Above the heading, the website features a list of “key points,” including: “The claim ‘vaccines do not cause autism’ is not an evidence-based claim because studies have not ruled out the possibility that infant vaccines cause autism.”
Another “key point” claims that “Studies supporting a link have been ignored by health authorities.”
“I can tell you that that broken agreement that I had with the secretary, that that was not supposed to happen … This is not truth, and there’ll be a consequence of it, and that consequence, unfortunately, will be borne by those who actually are influenced by it,” Cassidy told Brennan. “I will say, except for news anchors, very few people read the CDC website. And so I’m not sure how much influence that has, how much negative influence that has.”
The senator, who lost his bid for a third term in Louisiana’s Republican primary last month, also told Brennan that RFK Jr. “has not restored trust in public health, and you can see the administration, if you believe the press accounts, are trying to limit his range of activity. Polling shows that the American people understand that vaccines are important, and for someone to be out there saying that they’re not goes against their experience … So I think you can see the administration responding to the American people’s awareness that folks should be vaccinated.”
Cassidy also attacked Kennedy for withholding funding from overseas vaccination programs.
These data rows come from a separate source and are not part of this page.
(** C5.  Let [gain_fl] give the double that [_information_gain] computes.
    On a training set that is not empty, the search visits the pairs
    (feature, threshold) with the feature indices ascending and, within a
    feature, the distinct thresholds ascending.  It returns; when there is
    a candidate, the split it records is a candidate whose computed gain
    is the greatest of all, every candidate visited before it has a
    strictly smaller computed gain, and every candidate visited after it
    has a computed gain at most equal: among the candidates of greatest
    computed gain the recorded one has the lowest feature index and, for
    that feature, the lowest threshold.  The search of the idealised
    model is the case of the exact gains. *)
Theorem search_keeps_first_greatest_gain
    (gain_fl : labels -> labels -> labels -> R) (X : matrix) (y : labels) :
  length X = length y -> y <> [] ->
  StronglySorted visited_before (visits X)
  /\ (forall c, information_gain_fl gain_fl y (left_y c) (right_y c)
                = Ok (computed_gain gain_fl y c))
  /\ search_fl gain_fl X y
     = Ok (fold_left (step_fl gain_fl y) (candidates X y) search_init)
  /\ (exists st,
        search_fl gain_fl X y = Ok st
        /\ match st with
           | (NegInf, None) => candidates X y = []
           | (Fin g, Some bs) =>
               g = computed_gain gain_fl y bs
               /\ (exists l1 l2,
                     candidates X y = l1 ++ bs :: l2
                     /\ (forall c, In c l1 ->
                           (computed_gain gain_fl y c < g)%R
                           /\ visited_before (key c) (key bs))
                     /\ (forall c, In c l2 ->
                           (computed_gain gain_fl y c <= g)%R
                           /\ visited_before (key bs) (key c)))
               /\ (forall c, In c (candidates X y) ->
                     (computed_gain gain_fl y c <= g)%R)
               /\ (forall c, In c (candidates X y) ->
                     computed_gain gain_fl y c = g ->
                     c = bs \/ visited_before (key bs) (key c))
           | _ => False
           end)
  /\ search_fl exact_gain X y = search X y.
Proof.
  intros Hlen Hne. split; [apply visits_sorted |].
  split; [intros c; apply information_gain_fl_ok; exact Hne |].
  split; [apply search_fl_fold; assumption |].
  split; [| apply search_fl_exact].
  rewrite (search_fl_fold gain_fl X y Hlen Hne).
  pose proof (fold_step_fl_first_max gain_fl y (candidates X y)) as Hm.
  destruct (fold_left (step_fl gain_fl y) (candidates X y) search_init)
    as [[| g] [bs |]]; try contradiction.
  - exists (NegInf, None). split; [reflexivity | exact Hm].
  - exists (Fin g, Some bs). split; [reflexivity |].
    destruct Hm as [-> [l1 [l2 [E [H1 H2]]]]]. split; [reflexivity |].
    pose proof (candidates_sorted X y) as Hsorted. rewrite E in Hsorted.
    apply sorted_split in Hsorted. destruct Hsorted as [Hb Ha].
    split; [| split].
    + exists l1, l2. split; [exact E |]. split.
      * intros c Hc. split; [apply H1; exact Hc | apply Hb; exact Hc].
      * intros c Hc. split; [apply H2; exact Hc | apply Ha; exact Hc].
    + intros c Hc. rewrite E in Hc. apply in_app_or in Hc.
      destruct Hc as [Hc | [<- | Hc]].
      * specialize (H1 _ Hc). lra.
      * lra.
      * apply H2. exact Hc.
    + intros c Hc Hg. rewrite E in Hc. apply in_app_or in Hc.
      destruct Hc as [Hc | [<- | Hc]].
      * specialize (H1 _ Hc). lra.
      * left; reflexivity.
      * right. apply Ha. exact Hc.
Qed.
“We are in a global geopolitical competition with China,” he said. “One thing that’s helped us tremendously in Sub-Saharan Africa is the PEPFAR [HIV prevention and treatment] program and immunization programs, in which people there thank the United States and are predisposed to work with us. That is soft power. It is better than sending troops, it’s cheaper than sending troops, it’s a humane thing to do. And by the way, it’s in the US interest. Bobby was opposed to it because he had some foolish notion about the dangers of vaccines, but instead we see more people are dying of disease.”
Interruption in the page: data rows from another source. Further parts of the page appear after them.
(** * env_canada: a shallow embedding of the data retrieval classes

    The development follows the four source files of the package:
    [ec_cache.py] (module [ECCache]), [ec_hydro.py] (module [ECHydro]),
    [ec_aqhi.py] (module [ECAQHI]) and [ec_data.py] (module [ECData]).

    Python objects are records of their attributes, dictionaries are
    [gmap]s, statements that mutate [self] are steps of a state and
    exception monad in which an exception keeps the assignments made
    before it was raised.  Third-party primitives (the HTTP transport, the
    XML and CSV tokenizers, [float], the geodesic distance, the message
    bus) are fields of a record of primitives the embedded code calls in
    the order of the source. *)

From Stdlib Require Import QArith ZArith Ascii String List Lia Bool Permutation.
From stdpp Require Import gmap strings list fin_maps.

Local Open Scope string_scope.

(** ** Python prelude *)

Module Py.

(** The exception classes that the modelled code can raise. *)
Inductive exn : Type :=
| RequestException
| UnicodeDecodeError
| ParseError
| AttributeError
| KeyError
| IndexError
| TypeError
| ValueError
| StopIteration
| RateLimitException
| SocketTimeout.

Global Instance exn_eq_dec : EqDecision exn.
Proof. solve_decision. Defined.

Inductive result (A : Type) : Type :=
| Ok (a : A)
| Raise (e : exn).
Arguments Ok {A} a.
Arguments Raise {A} e.

Definition rbind {A B} (r : result A) (k : A -> result B) : result B :=
  match r with
  | Ok a => k a
  | Raise e => Raise e
  end.

(** A Python float: a finite number, read as a rational, an infinity or
    a NaN; [float] accepts the texts ['inf'] and ['nan'] like the text of
    any number. *)
Inductive pyfloat : Type :=
| Finite (q : Q)
| PosInf
| NegInf
| NaN.
Coercion Finite : Q >-> pyfloat.
Bind Scope Q_scope with pyfloat.

(** [-1 * x] *)
Definition times_minus_one (x : pyfloat) : pyfloat :=
  match x with
  | Finite q => Finite (-1 * q)
  | PosInf => NegInf
  | NegInf => PosInf
  | NaN => NaN
  end.

(** Values stored in the dynamically typed dictionaries of the package. *)
Inductive value : Type :=
| VNone
| VStr (s : string)
| VFloat (x : pyfloat).

(** [d[k]] on a dictionary. *)
Definition getitem {V} (d : gmap string V) (k : string) : result V :=
  match d !! k with
  | Some v => Ok v
  | None => Raise KeyError
  end.

(** [sub in s] on strings. *)
Fixpoint contains (sub s : string) : bool :=
  String.prefix sub s ||
  match s with
  | EmptyString => false
  | String _ s' => contains sub s'
  end.

(** [s.split(sep)] for a one-character separator. *)
Fixpoint split (sep : ascii) (s : string) : list string :=
  match s with
  | EmptyString => [EmptyString]
  | String c s' =>
      if Ascii.eqb c sep then EmptyString :: split sep s'
      else match split sep s' with
           | [] => [String c EmptyString]
           | w :: ws => String c w :: ws
           end
  end.

Definition is_space (c : ascii) : bool :=
  let n := nat_of_ascii c in
  (n =? 32)%nat || ((9 <=? n)%nat && (n <=? 13)%nat) || ((28 <=? n)%nat && (n <=? 31)%nat).

Fixpoint lstrip (s : string) : string :=
  match s with
  | EmptyString => EmptyString
  | String c s' => if is_space c then lstrip s' else s
  end.

Fixpoint rstrip (s : string) : string :=
  match s with
  | EmptyString => EmptyString
  | String c s' =>
      match rstrip s' with
      | EmptyString => if is_space c then EmptyString else String c EmptyString
      | r => String c r
      end
  end.

(** [s.strip()] *)
Definition strip (s : string) : string := rstrip (lstrip s).

(** [s.replace(old, new)] for a non-empty [old]: occurrences are replaced
    left to right and do not overlap; [skip] counts the characters of an
    occurrence still to be dropped. *)
Fixpoint replace_from (old new : string) (skip : nat) (s : string) : string :=
  match s with
  | EmptyString => EmptyString
  | String c s' =>
      match skip with
      | S k => replace_from old new k s'
      | O =>
          if String.prefix old s
          then new ++ replace_from old new (String.length old - 1) s'
          else String c (replace_from old new O s')
      end
  end.

Definition replace (old new s : string) : string := replace_from old new O s.

(** [stream.readline()]: the first line with its newline, and the rest. *)
Fixpoint readline (s : string) : string * string :=
  match s with
  | EmptyString => (EmptyString, EmptyString)
  | String c s' =>
      if Ascii.eqb c "010"%char then (String c EmptyString, s')
      else let '(l, r) := readline s' in (String c l, r)
  end.

(** [[f(x) for x in l]] for an [f] that may raise: the first exception,
    in list order, ends the comprehension. *)
Fixpoint rmap {A B} (f : A -> result B) (l : list A) : result (list B) :=
  match l with
  | [] => Ok []
  | x :: l' =>
      match f x with
      | Raise e => Raise e
      | Ok y =>
          match rmap f l' with
          | Raise e => Raise e
          | Ok ys => Ok (y :: ys)
          end
      end
  end.

(** [a < b] on floats, as [min] compares keys. *)
Definition Qltb (a b : Q) : bool := negb (Qle_bool b a).

Section Min.
Context {A : Type}.
Variable key : A -> result Q.

  (** The scan of the builtin [min(iterable, key=...)]: the running
      minimum is replaced only by a strictly smaller key. *)
Fixpoint min_scan (best : A) (bestk : Q) (l : list A) : result A :=
    match l with
    | [] => Ok best
    | x :: l' =>
        match key x with
        | Raise e => Raise e
        | Ok k => if Qltb k bestk then min_scan x k l' else min_scan best bestk l'
        end
    end.

  (** [min(l, key=key)]; an empty sequence raises [ValueError]. *)
Definition min (l : list A) : result A :=
    match l with
    | [] => Raise ValueError
    | x :: l' =>
        match key x with
        | Raise e => Raise e
        | Ok k => min_scan x k l'
        end
    end.
End Min.

End Py.

Import Py.

Notation "'let+' x ':=' r 'in' k" := (rbind r (fun x => k))
  (at level 10, x name, r at level 100, k at level 200).

(** ** The state and exception monad of a method body

    A method runs on the attributes of [self] (and the other mutable
    state it reaches).  An exception does not roll anything back: the
    state a raising computation returns holds every assignment made before
    the [raise]. *)

Module Method.
Section Monad.
Context {St : Type}.

Definition M (A : Type) : Type := St -> St * result A.

Definition ret {A} (a : A) : M A := fun s => (s, Ok a).
Definition raise {A} (e : exn) : M A := fun s => (s, Raise e).
Definition lift {A} (r : result A) : M A := fun s => (s, r).
Definition bind {A B} (m : M A) (k : A -> M B) : M B :=
    fun s =>
      match m s with
      | (s', Ok a) => k a s'
      | (s', Raise e) => (s', Raise e)
      end.
Definition gets {A} (f : St -> A) : M A := fun s => (s, Ok (f s)).
Definition modify (f : St -> St) : M unit := fun s => (f s, Ok tt).

  (** [for x in l: body(x)] *)
Fixpoint for_each {A} (l : list A) (body : A -> M unit) : M unit :=
    match l with
    | [] => ret tt
    | x :: l' => bind (body x) (fun _ => for_each l' body)
    end.

  (** [try: m except e: handler] *)
Definition try_except {A} (m : M A) (e : exn) (handler : M A) : M A :=
    fun s =>
      match m s with
      | (s', Raise e') =>
          if decide (e' = e) then handler s' else (s', Raise e')
      | r => r
      end.
End Monad.
Arguments M : clear implicits.
End Method.

Import Method.

Notation "'let*' x ':=' m 'in' k" := (bind m (fun x => k))
  (at level 10, x name, m at level 100, k at level 200).
Notation "'do*' m 'in' k" := (bind m (fun _ => k))
  (at level 10, m at level 100, k at level 200).

(** ** xml.etree.ElementTree *)

Module ET.

#[warnings="-register-all"]
Inductive Element : Type :=
  mkElement {
    tag : string;
    attrib : gmap string string;
    text : option string;
    children : list Element
  }.

(** The steps of the ElementPath expressions the package uses: [tag]
    selects the children with that tag, [tag[@k="v"]] those of them whose
    attribute [k] is [v].  A leading [./] selects the context node itself
    and is not a step. *)
Inductive step : Type :=
| Child (t : string)
| ChildAttr (t k v : string).

Definition selects (st : step) (e : Element) : bool :=
  match st with
  | Child t => bool_decide (tag e = t)
  | ChildAttr t k v => bool_decide (tag e = t) && bool_decide (attrib e !! k = Some v)
  end.

Fixpoint iterfind (path : list step) (ctx : list Element) : list Element :=
  match path with
  | [] => ctx
  | st :: path' =>
      iterfind path' (flat_map (fun e => List.filter (selects st) (children e)) ctx)
  end.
Cassidy, 68, voted both to advance the nomination of Kennedy, 72, out of committee and to confirm him on the Senate floor, telling Brennan he wanted RFK Jr. to be in a position where he could be subject to congressional oversight.
“Bobby Kennedy was going to have the ear of the president. The president seems to be fascinated with the Kennedys,” he said. “So, either he was going to be in a position where there were guardrails, and I did have commitments made as to [the] kind of guardrails, or he was going to be appointed White House health czar, in which case he would have the president’s ear without the guardrails … That’s kind of my choice. And I chose, you can criticize it, but I chose to have the one with the guardrails.”
Kennedy insisted before a House committee in June of last year that “I’m complying with all the agreements I made with Sen. Cassidy.”
The Department of Health and Human Services did not immediately respond to Cassidy’s claims.